Regulation of Endogenous Retroviruses and Cellular Genes by HIV-1 Rev

Gray, Laurie, Microbiology - School of Medicine, University of Virginia
Hammarskjold, Marie-Louise, MD-MICR Microbiology, University of Virginia
Rekosh, David, MD-MICR Microbiology, University of Virginia

Retroviruses infect humans as well as many species of vertebrate animals and are the causative agent of diseases, to include immune deficiencies, malignancies and neurological disorders. These single-stranded RNA viruses, are reverse transcribed into cDNA and are irreversibly integrated into the human genome. The most well studied exogenous retrovirus, infects the somatic cells of the host, is human immunodeficiency virus (HIV-1). Retroviruses found within our genome, endogenous retroviruses (ERVs), were once exogenous, but have since infected the germline and are transmitted to their offspring.
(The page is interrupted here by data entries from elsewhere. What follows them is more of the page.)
(** The sidebar as [Layout.render] builds it. *)
Definition render_Navigation (self : Layout) : option SidebarList :=
  Navigation (sidebarVisible (state self)) (getPathIndex ROUTES self)
    (activeAnchor (state self)).

End NavigationComponent.

(** ** The anchor identifier transform *)

Definition is_upper (c : ascii) : bool :=
  (65 <=? nat_of_ascii c)%nat && (nat_of_ascii c <=? 90)%nat.

Definition is_lower_alnum (c : ascii) : bool :=
  ((97 <=? nat_of_ascii c)%nat && (nat_of_ascii c <=? 122)%nat)
  || ((48 <=? nat_of_ascii c)%nat && (nat_of_ascii c <=? 57)%nat).

Definition to_lower (c : ascii) : ascii :=
  if is_upper c then ascii_of_nat (nat_of_ascii c + 32) else c.

(** The scan behind [cleanAnchor].  [started]: a letter or digit has been
    written; [pending]: separators were met since the last one written. *)
Fixpoint clean_from (s : string) (started pending : bool) : string :=
  match s with
  | EmptyString => EmptyString
  | String c s' =>
      let c' := to_lower c in
      if is_lower_alnum c' then
        if started && pending
        then String "-" (String c' (clean_from s' true false))
        else String c' (clean_from s' true false)
      else clean_from s' started started
  end.

(** Modelled from the spec: [cleanAnchor] of [./markdown-elements], which
    is imported by both components and is not among the sources.  The
    spec describes it as "lowercase, whitespace/punctuation collapsed to
    hyphens", "symbol characters stripped/normalized, case-folded", the
    empty string for the empty input, and gives
    [transform("$as prop") == "as-prop"]: letters are lowered, every run of
    characters other than letters and digits becomes one hyphen, and a run
    at either end is dropped.  Strings are taken over ASCII. *)
Definition cleanAnchor (s : string) : string := clean_from s false false.

(** A lowercase hyphenated string: lowercase letters and digits, in words
    separated by single hyphens, with no hyphen at either end. *)
Definition starts_alnum (s : string) : bool :=
  match s with
  | EmptyString => false
  | String c _ => is_lower_alnum c
  end.

Fixpoint hyphen_tail (s : string) : bool :=
  match s with
  | EmptyString => true
  | String c s' =>
      if Ascii.eqb c "-" then starts_alnum s' && hyphen_tail s'
      else is_lower_alnum c && hyphen_tail s'
  end.

Definition hyphenated (s : string) : bool :=
  match s with
  | EmptyString => true
  | String _ _ => starts_alnum s && hyphen_tail s
  end.

(** ** Notions used to state the properties *)

(** The element that [onScroll] measures for an anchor. *)
Definition element_of (cleanAnchor : string -> string) (els : list element)
    (anchor : string) : option element :=
  find (fun el => String.eqb (id el) (cleanAnchor anchor)) els.

(** The anchor's element exists and its top offset minus 26 is negative. *)
Definition scrolled_past (cleanAnchor : string -> string)
    (els : list element) (anchor : string) : Prop :=
  exists el,
    element_of cleanAnchor els anchor = Some el /\ (top el - 26 < 0)%Q.

(** What the loop of [onScroll] computes, without the world: [None] when
    an element is missing. *)
Fixpoint scan (cleanAnchor : string -> string) (els : list element)
    (arr : list string) (v : jsval) : option jsval :=
  match arr with
  | [] => Some v
  | a :: rest =>
      match element_of cleanAnchor els a with
      | None => None
      | Some el =>
          scan cleanAnchor els rest
            (if past_threshold (top el) then JStr a else v)
      end
  end.

(** The element queries the loop of [onScroll] makes. *)
Fixpoint scan_queries (cleanAnchor : string -> string) (els : list element)
    (arr : list string) : list dom_op :=
  match arr with
  | [] => []
  | a :: rest =>
      GetElementById (cleanAnchor a) ::
      match element_of cleanAnchor els a with
      | None => []
      | Some el =>
          GetBoundingClientRect (id el) :: scan_queries cleanAnchor els rest
      end
  end.

(** The world after the loop of [onScroll]: only the log of queries has
    grown. *)
Definition logged (cleanAnchor : string -> string) (w : world)
    (arr : list string) : world :=
  mkWorld (this w) (elements w) (scrollListeners w)
    (queries w ++ scan_queries cleanAnchor (elements w) arr).

(** The world laid out as [els], and the world with the scroll listener
    of the component registered. *)
Definition with_elements (w : world) (els : list element) : world :=
  snd (set_elements els w).

Definition registered (w : world) : world :=
  snd (addEventListener debouncedOnScroll w).

(** The anchor list of the route the component is on, empty when there is
    no such route or it has no list. *)
Definition current_anchors (ROUTES : list route) (self : Layout)
  : list string :=
  match array_get ROUTES (getPathIndex ROUTES self) with
  | Some r =>
      match anchors r with
      | Some arr => arr
      | None => []
      end
  | None => []
  end.

(** [null] and [undefined] both stand for "no anchor": neither is equal
    to a string. *)
Definition no_anchor (v : jsval) : Prop := v = JNull \/ v = JUndefined.

(** The stored active anchor is "no anchor" or one of the anchors of the
    route the component is on. *)
Definition anchor_of_current_route (ROUTES : list route) (w : world) : Prop :=
  no_anchor (activeAnchor (state (this w)))
  \/ exists a,
       activeAnchor (state (this w)) = JStr a /\
       In a (current_anchors ROUTES (this w)).

(** A string without its slashes, as the list of its other characters. *)
Definition without_slashes (s : string) : list ascii :=
  filter (fun c => negb (Ascii.eqb c "/")) (list_ascii_of_string s).

(** What an anchor sub-item of the sidebar is for the anchor [a] when
    [v] is the tracked active anchor: it shows [a], links to its fragment
    and is marked active exactly when [v] is [a]. *)
Definition anchor_item_of (cleanAnchor : string -> string) (v : jsval)
    (a : string) (it : SidebarItem) : Prop :=
  item_anchor it = true /\
  link_children (item_link it) = a /\
  href (item_link it) = Some (String.append "#" (cleanAnchor a)) /\
  (link_active (item_link it) = true <-> v = JStr a).

Definition active_anchor_items (items : list SidebarItem) : list SidebarItem :=
  filter (fun it => link_active (item_link it)) items.

Definition active_routes (tree : SidebarList) : list Fragment :=
  filter (fun f => item_active (route_item f)) (list_children tree).

(** Following the spec's words for the sidebar: rendering marks exactly
    one route as active, the one whose path equals the current path once
    separators are stripped, puts anchor sub-items under that route only,
    and marks exactly one of them as active, the one equal to the tracked
    active anchor. *)
Definition Navigation_marks_exactly_one (ROUTES : list route)
    (cleanAnchor : string -> string) (self : Layout) : Prop :=
  exists tree i r f,
    render_Navigation ROUTES cleanAnchor self = Some tree /\
    nth_error ROUTES i = Some r /\
    nth_error (list_children tree) i = Some f /\
    without_slashes (path r) = without_slashes (props_path (props self)) /\
    (forall j g, nth_error (list_children tree) j = Some g ->
       (item_active (route_item g) = true <-> j = i) /\
       (j <> i -> anchor_items g = None)) /\
    exists items k it,
      anchor_items f = Some items /\
      nth_error items k = Some it /\
      JStr (link_children (item_link it)) = activeAnchor (state self) /\
      forall k' it', nth_error items k' = Some it' ->
        (link_active (item_link it') = true <-> k' = k).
Approximately 8% of the human genome is comprised of several, almost complete ERV proviral copies, and numerous fragments.
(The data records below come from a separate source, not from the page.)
(** The overloads for the two native number types, which do not. *)
Definition get_number (lo hi : Z) (wrap : Z -> Z) (j : json) : res Z :=
  match j with JBool _ => Throw (JsonTypeError 302) | _ => get_arith lo hi wrap j end.

Definition get_uint64 : json -> res Z := get_number 0 (2 ^ 64 - 1) u64.
Definition get_int64 : json -> res Z := get_number (- 2 ^ 63) (2 ^ 63 - 1) i64.

Definition get_bool (j : json) : res bool :=
  match j with JBool b => Ok b | _ => Throw (JsonTypeError 302) end.

Definition get_string (j : json) : res string :=
  match j with JString s => Ok s | _ => Throw (JsonTypeError 302) end.

(** ** Facts about objects *)

Create HintDb json_db.

Lemma obj_get_update_eq k v o : obj_mem k o = true -> obj_get k (obj_update k v o) = Some v.
Proof.
  unfold obj_mem. induction o as [|[k' v'] o IH]; simpl; [done|].
  destruct (String.eqb k k') eqn:E; simpl; rewrite E; auto.
Qed.

Lemma obj_get_update_ne k k' v o : k <> k' -> obj_get k' (obj_update k v o) = obj_get k' o.
Proof.
  intros Hne. induction o as [|[k1 v1] o IH]; simpl; [done|].
  destruct (String.eqb_spec k k1); subst; simpl.
  - destruct (String.eqb_spec k' k1); subst; done.
  - destruct (String.eqb k' k1); auto.
Qed.

Lemma obj_get_insert_eq k v o : obj_mem k o = false -> obj_get k (obj_insert k v o) = Some v.
Proof.
  unfold obj_mem. induction o as [|[k' v'] o IH]; simpl; [by rewrite String.eqb_refl|].
  destruct (String.eqb k k') eqn:E; [done|]. intros Hn.
  destruct (String.ltb k k'); simpl; [by rewrite String.eqb_refl|]. rewrite E; auto.
Qed.

Lemma obj_get_insert_ne k k' v o : k <> k' -> obj_get k' (obj_insert k v o) = obj_get k' o.
Proof.
  intros Hne. induction o as [|[k1 v1] o IH]; simpl.
  { destruct (String.eqb_spec k' k); congruence. }
  destruct (String.ltb k k1); simpl.
  - destruct (String.eqb_spec k' k); congruence.
  - destruct (String.eqb k' k1); auto.
Qed.

Lemma obj_get_set_eq k v o : obj_get k (obj_set k v o) = Some v.
Proof.
  unfold obj_set. destruct (obj_mem k o) eqn:E;
    auto using obj_get_update_eq, obj_get_insert_eq.
Qed.

Lemma obj_get_set_ne k k' v o : k <> k' -> obj_get k' (obj_set k v o) = obj_get k' o.
Proof.
  intros. unfold obj_set. destruct (obj_mem k o);
    auto using obj_get_update_ne, obj_get_insert_ne.
Qed.

Lemma obj_get_del_eq k o : obj_get k (obj_del k o) = None.
Proof.
  induction o as [|[k' v'] o IH]; simpl; [done|].
  destruct (String.eqb k k') eqn:E; simpl; [done|]. by rewrite E.
Qed.

Lemma obj_get_del_ne k k' o : k <> k' -> obj_get k' (obj_del k o) = obj_get k' o.
Proof.
  intros Hne. induction o as [|[k1 v1] o IH]; simpl; [done|].
  destruct (String.eqb_spec k k1); subst; simpl.
  - destruct (String.eqb_spec k' k1); congruence.
  - destruct (String.eqb k' k1); auto.
Qed.

Lemma obj_update_id k v o : obj_get k o = Some v -> obj_update k v o = o.
Proof.
  induction o as [|[k' v'] o IH]; simpl; [done|].
  destruct (String.eqb k k'); [by intros [= ->]|]. intros. by rewrite IH.
Qed.

(** Writing back the value a key already has changes nothing. *)
Lemma obj_set_id k v o : obj_get k o = Some v -> obj_set k v o = o.
Proof. intros H. unfold obj_set, obj_mem. rewrite H. by apply obj_update_id. Qed.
During HIV-1 infection, it has been reported that there are significant changes in host cell gene expression to include changes of host cell mRNA isoforms with retained introns and induction of gene expression of human endogenous retroviruses (HERVs). The mechanisms underlying this differential host gene expression during HIV-1 infection are not well understood. However, it is known that two of the HIV-1 regulatory proteins, Rev and Tat, are essential for viral replication. Tat promotes HIV transcription, while Rev serves to promote the nucleo-cytoplasmic export and expression of unspliced or incompletely spliced viral mRNAs by binding to the cis-acting Rev Response Element (RRE). This is similar to the role played by the HERV-K Rec protein, which binds to the HERV-K Rec Response Element (RcRE) in HERV-K mRNAs. Since Rev has been shown to function with a prototypical RcRE, it is proposed that during HIV-1 infection, Rev may play a similar role to HERV-K Rec. The functional interaction between Rev and RcREs or similar structures, would result in changes in cellular gene expression through export and expression of novel mRNA isoforms, including HERV-K derived mRNAs.
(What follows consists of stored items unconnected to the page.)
Definition SetFakeKey (c : t) (fake_key : Z) : t :=
  set_key c fake_key (replicate 16 fake_key) (key_version_ c).
Definition GetFakeKey (c : t) : Z := fake_key_ c.
Definition SetPostfixByte (c : t) (postfix_byte : Z) : t :=
  Mk (fake_key_ c) postfix_byte (fail_encryption_ c) (sm4_key_ c) (sm4_key_bytes_ c)
     (sm4_ctr_ c) (use_sm4_encryption_ c) (key_version_ c) (v_stats c).
Definition GetPostfixByte (c : t) : Z := postfix_byte_ c.
Definition SetFailEncryption (c : t) (fail_encryption : bool) : t :=
  Mk (fake_key_ c) (postfix_byte_ c) fail_encryption (sm4_key_ c) (sm4_key_bytes_ c)
     (sm4_ctr_ c) (use_sm4_encryption_ c) (key_version_ c) (v_stats c).
Definition SetSM4Key (c : t) (key : list Z) : t :=
  set_key c (fake_key_ c) key (key_version_ c).
Definition SetSM4CTR (c : t) (ctr : list Z) : t :=
  Mk (fake_key_ c) (postfix_byte_ c) (fail_encryption_ c) (sm4_key_ c) (sm4_key_bytes_ c)
     ctr (use_sm4_encryption_ c) (key_version_ c) (v_stats c).
Definition EnableSM4Encryption (c : t) (enable : bool) : t :=
  Mk (fake_key_ c) (postfix_byte_ c) (fail_encryption_ c) (sm4_key_ c) (sm4_key_bytes_ c)
     (sm4_ctr_ c) enable (key_version_ c) (v_stats c).
Definition SetSM4KeyWithVersion (c : t) (key : list Z) (version : Z) : t :=
  set_key c (fake_key_ c) key version.
Definition GetKeyVersion (c : t) : Z := key_version_ c.

(** The calls the rest of the program makes on an encryptor. *)
Inductive op : Type :=
| OpEncrypt (start_time end_time : Z) (media_type : MediaType) (frame buffer : list Z)
| OpSetFakeKey (fake_key : Z)
| OpSetPostfixByte (postfix_byte : Z)
| OpSetFailEncryption (fail : bool)
| OpSetSM4Key (key : list Z)
| OpSetSM4CTR (ctr : list Z)
| OpEnableSM4Encryption (enable : bool)
| OpSetSM4KeyWithVersion (key : list Z) (version : Z).

Definition step (c : t) (o : op) : res t :=
  match o with
  | OpEncrypt t0 t1 mt frame buffer =>
      let* r := Encrypt c t0 t1 mt frame buffer 0 in Ok (self r)
  | OpSetFakeKey k => Ok (SetFakeKey c k)
  | OpSetPostfixByte b => Ok (SetPostfixByte c b)
  | OpSetFailEncryption b => Ok (SetFailEncryption c b)
  | OpSetSM4Key k => Ok (SetSM4Key c k)
  | OpSetSM4CTR v => Ok (SetSM4CTR c v)
  | OpEnableSM4Encryption b => Ok (EnableSM4Encryption c b)
  | OpSetSM4KeyWithVersion k v => Ok (SetSM4KeyWithVersion c k v)
  end.
End HCCrypto.

(** ** The decryptor *)

(** [FrameDecryptorInterface::Status] *)
Inductive Status : Set := kOk | kRecoverable | kFailedToDecrypt | kUnknown.

#[export] Instance Status_eq_dec : EqDecision Status.
Proof. solve_decision. Defined.

Module HCCryptoDecryptor.

Record t : Type := Mk {
  fake_key_ : Z;
  expected_postfix_byte_ : Z;
  fail_decryption_ : bool;
  sm4_key_ : SM4_KEY;
  sm4_key_bytes_ : list Z;
  sm4_ctr_ : list Z;
  use_sm4_decryption_ : bool;
  key_version_ : Z;
  v_frame_count_ : Z;
  v_total_us_ : Z;
  version_mismatch_count_ : Z;
  version_mismatch_start_time_ : Z }.

Definition make (fake_key expected_postfix_byte : Z) : t :=
  Mk fake_key expected_postfix_byte false
     (sm4_set_encrypt_key DEFAULT_SM4_KEY) DEFAULT_SM4_KEY DEFAULT_SM4_CTR
     true 0 0 0 0 0.

Definition make_default : t := make 0xAA 255.

Definition GetMaxPlaintextByteSize (media_type : MediaType) (encrypted_frame_size : Z) : Z :=
  u64 (encrypted_frame_size - 1).

Definition set_mismatch (d : t) (count start : Z) : t :=
  Mk (fake_key_ d) (expected_postfix_byte_ d) (fail_decryption_ d) (sm4_key_ d)
     (sm4_key_bytes_ d) (sm4_ctr_ d) (use_sm4_decryption_ d) (key_version_ d)
     (v_frame_count_ d) (v_total_us_ d) count start.

Definition set_stats (d : t) (count total : Z) : t :=
  Mk (fake_key_ d) (expected_postfix_byte_ d) (fail_decryption_ d) (sm4_key_ d)
     (sm4_key_bytes_ d) (sm4_ctr_ d) (use_sm4_decryption_ d) (key_version_ d)
     count total (version_mismatch_count_ d) (version_mismatch_start_time_ d).

(** What [Decrypt] leaves: the object, [Result{status, bytes_written}] and
    the output buffer. *)
Record result : Type := Result {
  self : t;
  status : Status;
  bytes_written : Z;
  frame : list Z }.

(** The version bookkeeping; [now] is what the clock shows when a mismatch
    is recorded. *)
Definition track_version (d : t) (mismatch : bool) (now : Z) : t :=
  if mismatch then
    set_mismatch d (u64 (version_mismatch_count_ d + 1))
      (if version_mismatch_start_time_ d =? 0 then now else version_mismatch_start_time_ d)
  else if version_mismatch_count_ d >? 0 then set_mismatch d 0 0
  else d.

Definition count_frame (d : t) (elapsed_us : Z) : t :=
  let count := u64 (v_frame_count_ d + 1) in
  let total := v_total_us_ d + elapsed_us in
  if count >=? 300 then set_stats d 0 0 else set_stats d count total.

Definition frame_encrypted (postfix_byte : Z) : bool :=
  negb (Z.land postfix_byte 0x80 =? 0).
Definition frame_version (postfix_byte : Z) : Z := Z.land postfix_byte 0x7F.

Definition Decrypt (d : t) (start_time now end_time : Z) (media_type : MediaType)
    (encrypted_frame frame : list Z) : res result :=
  if fail_decryption_ d then Ok (Result d kFailedToDecrypt 0 frame)
  else
    let is_key_frame := is_vp8_key_frame media_type encrypted_frame in
    let perform_crypto := if use_sm4_decryption_ d then true else is_key_frame in
    if negb (u64 (size frame + 1) =? size encrypted_frame) then
      Fatal "frame.size() + 1 == encrypted_frame.size()"
    else
      match encrypted_frame !! length frame with
      | None => Undef UbIndex
      | Some postfix_byte =>
          let encrypted := frame_encrypted postfix_byte in
          let mismatch :=
            encrypted && negb (frame_version postfix_byte =? key_version_ d) in
          let perform_crypto := if mismatch then false else perform_crypto in
          let d1 := track_version d mismatch now in
          let perform_crypto := if negb encrypted then false else perform_crypto in
          let input := take (length frame) encrypted_frame in
          let out :=
            if perform_crypto
            then (sm4_ctr_encrypt (sm4_key_ d1) (sm4_ctr_ d1) input).2
            else input in
          let d2 :=
            if decide (media_type = MEDIA_TYPE_VIDEO)
            then count_frame d1 (end_time - start_time) else d1 in
          Ok (Result d2 kOk (size frame) out)
      end.

Definition set_key (d : t) (fake_key : Z) (key : list Z) (version : Z) : t :=
  Mk fake_key (expected_postfix_byte_ d) (fail_decryption_ d) (sm4_set_encrypt_key key) key
     (sm4_ctr_ d) (use_sm4_decryption_ d) version
     (v_frame_count_ d) (v_total_us_ d)
     (version_mismatch_count_ d) (version_mismatch_start_time_ d).
Definition set_flags (d : t) (postfix : Z) (fail : bool) (ctr : list Z) (use : bool) : t :=
  Mk (fake_key_ d) postfix fail (sm4_key_ d) (sm4_key_bytes_ d) ctr use (key_version_ d)
     (v_frame_count_ d) (v_total_us_ d)
     (version_mismatch_count_ d) (version_mismatch_start_time_ d).

Definition SetFakeKey (d : t) (fake_key : Z) : t :=
  set_key d fake_key (replicate 16 fake_key) (key_version_ d).
Definition GetFakeKey (d : t) : Z := fake_key_ d.
Definition SetExpectedPostfixByte (d : t) (b : Z) : t :=
  set_flags d b (fail_decryption_ d) (sm4_ctr_ d) (use_sm4_decryption_ d).
Definition GetExpectedPostfixByte (d : t) : Z := expected_postfix_byte_ d.
Definition SetFailDecryption (d : t) (fail : bool) : t :=
  set_flags d (expected_postfix_byte_ d) fail (sm4_ctr_ d) (use_sm4_decryption_ d).
Definition SetSM4Key (d : t) (key : list Z) : t :=
  set_key d (fake_key_ d) key (key_version_ d).
Definition SetSM4CTR (d : t) (ctr : list Z) : t :=
  set_flags d (expected_postfix_byte_ d) (fail_decryption_ d) ctr (use_sm4_decryption_ d).
Definition EnableSM4Decryption (d : t) (enable : bool) : t :=
  set_flags d (expected_postfix_byte_ d) (fail_decryption_ d) (sm4_ctr_ d) enable.
Definition SetSM4KeyWithVersion (d : t) (key : list Z) (version : Z) : t :=
  set_key d (fake_key_ d) key version.
Definition GetKeyVersion (d : t) : Z := key_version_ d.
A combination of bioinformatics, RNAseq, and cell-based functional assays were used to study the changes in host cell gene expression. Potential RcREs were identified through a number of bioinformatic approaches, then tested for their ability to promote export and translation of a reporter mRNA with a retained intron in conjunction with Rev or Rec. Some of the selected elements functioned well with either Rev, Rec or both, whereas some showed little or no function. Rev function on individual RcREs varied and was also dependent on the Rev sequence. To investigate host gene expression, RNAseq analysis was performed on total and cytoplasmic RNA isolated from T-lymphocyte cells transduced with HIV Rev, Tat, Rev and Tat, or HERV-K Rec. Proviral mRNA from three HERV-K loci, 4p16.1b, 22q11.23 and most significantly 3q12.3, accumulated in the presence of Rev or Tat and Rev, but not Rec. One HERV-K LTR5A, 592, was significantly expressed in the cytoplasm, in the presence of Tat and Rev, and is consistently transcribed during HIV infection in different cell types. The results from this study indicate that in addition to HERV transcription, transcripts with retained introns are increased in cytoplasmic RNA when Tat and Rev are expressed together. The results from RNAseq gene and transcript expression analysis revealed that HIV-1 Rev is capable of regulating cholesterol biosynthesis, which has been previously attributed to only HIV-1 Nef. Taken together, these results suggest that HIV Rev or Rev and Tat together, are capable of modulating gene and mRNA isoform expression, during HIV-1 infection.